(Stored items)
=-=-=-=-=

(** * The interactive window contribution

    A shallow embedding of
    [src/vs/workbench/contrib/interactive/browser/interactive.contribution.ts]:
    the notebook content provider registered for the [interactive] view type
    (its [open] and [backup]), the editor input serializer, and the four
    commands [interactive.open], [interactive.execute],
    [interactive.history.previous] and [interactive.history.next].

    The file is written in TypeScript against the JavaScript runtime and the
    workbench services.  Values that the code handles without looking at their
    type (the result of [JSON.parse], cell metadata) are modelled by one
    dynamically typed universe [jsval]; typed objects (cells, editors, URIs)
    are records.  What the runtime and the services provide is collected in
    interfaces ([Runtime], [IInteractiveHistoryService]); the properties of
    them that a theorem relies on are stated as hypotheses of that theorem,
    and [Module Reference] gives implementations that satisfy them. *)

From Stdlib Require Import ZArith NArith List String Ascii Bool Lia FinFun.
From Stdlib Require Import Strings.Byte DecimalString DecimalPos DecimalN DecimalNat.
Import ListNotations.
Local Open Scope string_scope.

(** ** JavaScript values *)

(** [vs/base/common/uri]: the five components of a URI. *)
Record URI : Type := mkURI {
  scheme : string;
  authority : string;
  path : string;
  query : string;
  fragment : string
}.

(** [URI.from({ scheme, path })]; the other components default to empty. *)
Definition URI_from (scheme path : string) : URI :=
  mkURI scheme "" path "" "".

Definition URI_eqb (a b : URI) : bool :=
  String.eqb (scheme a) (scheme b) && String.eqb (authority a) (authority b)
  && String.eqb (path a) (path b) && String.eqb (query a) (query b)
  && String.eqb (fragment a) (fragment b).

(** The values the code passes around untyped.  Numbers are the integers
    (cell kinds and bytes are the only numbers the code produces); an object
    is the list of its own properties in enumeration order; [VUri] is an
    instance of the [URI] class. *)
Unset Elimination Schemes.
Inductive jsval : Type :=
| VUndefined
| VNull
| VBool (b : bool)
| VNum (n : Z)
| VStr (s : string)
| VArr (items : list jsval)
| VObj (props : list (string * jsval))
| VUri (u : URI).
Set Elimination Schemes.

(** An abrupt completion: the errors the modelled code can meet ([Error] is
    what [assertType] throws). *)
Inductive JsError : Type := SyntaxError | TypeError | Error.

Inductive completion (A : Type) : Type :=
| Normal (a : A)
| Throw (e : JsError).
Arguments Normal {A} a.
Arguments Throw {A} e.

Definition bind {A B : Type} (m : completion A) (k : A -> completion B)
  : completion B :=
  match m with
  | Normal a => k a
  | Throw e => Throw e
  end.

Notation "x <- m ;; k" := (bind m (fun x => k))
  (at level 61, m at next level, right associativity).

(** [l.map(f)] for a callback that may throw. *)
Fixpoint mapM {A B : Type} (f : A -> completion B) (l : list A)
  : completion (list B) :=
  match l with
  | [] => Normal []
  | x :: rest => y <- f x ;; ys <- mapM f rest ;; Normal (y :: ys)
  end.

(** Own property lookup.  A key bound twice (possible only in JSON text)
    resolves to the later binding, as [JSON.parse] does. *)
Fixpoint lookup (k : string) (props : list (string * jsval)) : option jsval :=
  match props with
  | [] => None
  | (k', v) :: rest =>
      match lookup k rest with
      | Some w => Some w
      | None => if String.eqb k k' then Some v else None
      end
  end.

(** [v.k] (also [v[k]]): reading a property of [undefined] or [null] throws;
    a missing property reads as [undefined].  No prototype defines any of the
    property names this file reads, so primitives and arrays answer
    [undefined]. *)
Definition get (v : jsval) (k : string) : completion jsval :=
  match v with
  | VUndefined | VNull => Throw TypeError
  | VObj props =>
      match lookup k props with
      | Some w => Normal w
      | None => Normal VUndefined
      end
  | VUri u =>
      Normal (if String.eqb k "scheme" then VStr (scheme u)
              else if String.eqb k "authority" then VStr (authority u)
              else if String.eqb k "path" then VStr (path u)
              else if String.eqb k "query" then VStr (query u)
              else if String.eqb k "fragment" then VStr (fragment u)
              else VUndefined)
  | _ => Normal VUndefined
  end.

(** [v.map(f)]: only arrays have a [map]; calling it on anything else is a
    [TypeError]. *)
Definition js_map {B : Type} (f : jsval -> completion B) (v : jsval)
  : completion (list B) :=
  match v with
  | VArr items => mapM f items
  | _ => Throw TypeError
  end.

(** [ToBoolean]. *)
Definition truthy (v : jsval) : bool :=
  match v with
  | VUndefined | VNull => false
  | VBool b => b
  | VNum n => negb (Z.eqb n 0)
  | VStr s => negb (String.eqb s "")
  | VArr _ | VObj _ | VUri _ => true
  end.

(** [Array.from(bytes)] for a [Uint8Array]: the array of its elements as
    numbers. *)
Definition Array_from (bytes : list byte) : jsval :=
  VArr (map (fun b => VNum (Z.of_N (Byte.to_N b))) bytes).

(** The JSON value that [JSON.stringify] writes for [v]: a property whose
    value is [undefined] is left out, an [undefined] array element becomes
    [null].  [None] where the value has no JSON text of its own in this model
    ([undefined] itself; a class instance, which is written through its
    [toJSON]). *)
Fixpoint JSON_value (v : jsval) : option jsval :=
  match v with
  | VUndefined | VUri _ => None
  | VNull | VBool _ | VNum _ | VStr _ => Some v
  | VArr items =>
      option_map VArr
        ((fix elements (l : list jsval) : option (list jsval) :=
            match l with
            | [] => Some []
            | x :: rest =>
                match (match x with VUndefined => Some VNull | _ => JSON_value x end),
                      elements rest with
                | Some j, Some js => Some (j :: js)
                | _, _ => None
                end
            end) items)
  | VObj props =>
      option_map VObj
        ((fix members (l : list (string * jsval)) : option (list (string * jsval)) :=
            match l with
            | [] => Some []
            | (k, VUndefined) :: rest => members rest
            | (k, x) :: rest =>
                match JSON_value x, members rest with
                | Some j, Some js => Some ((k, j) :: js)
                | _, _ => None
                end
            end) props)
  end.

(** The element and member loops of [JSON_value], named. *)
Fixpoint JSON_elements (l : list jsval) : option (list jsval) :=
  match l with
  | [] => Some []
  | x :: rest =>
      match (match x with VUndefined => Some VNull | _ => JSON_value x end),
            JSON_elements rest with
      | Some j, Some js => Some (j :: js)
      | _, _ => None
      end
  end.

Fixpoint JSON_members (l : list (string * jsval))
  : option (list (string * jsval)) :=
  match l with
  | [] => Some []
  | (k, VUndefined) :: rest => JSON_members rest
  | (k, x) :: rest =>
      match JSON_value x, JSON_members rest with
      | Some j, Some js => Some ((k, j) :: js)
      | _, _ => None
      end
  end.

=-=-=-=-=

**Task item:**
What is needed is a count of the lines in the data that contain the word "Import"; please give it and no other words.

**Output of the task:**
3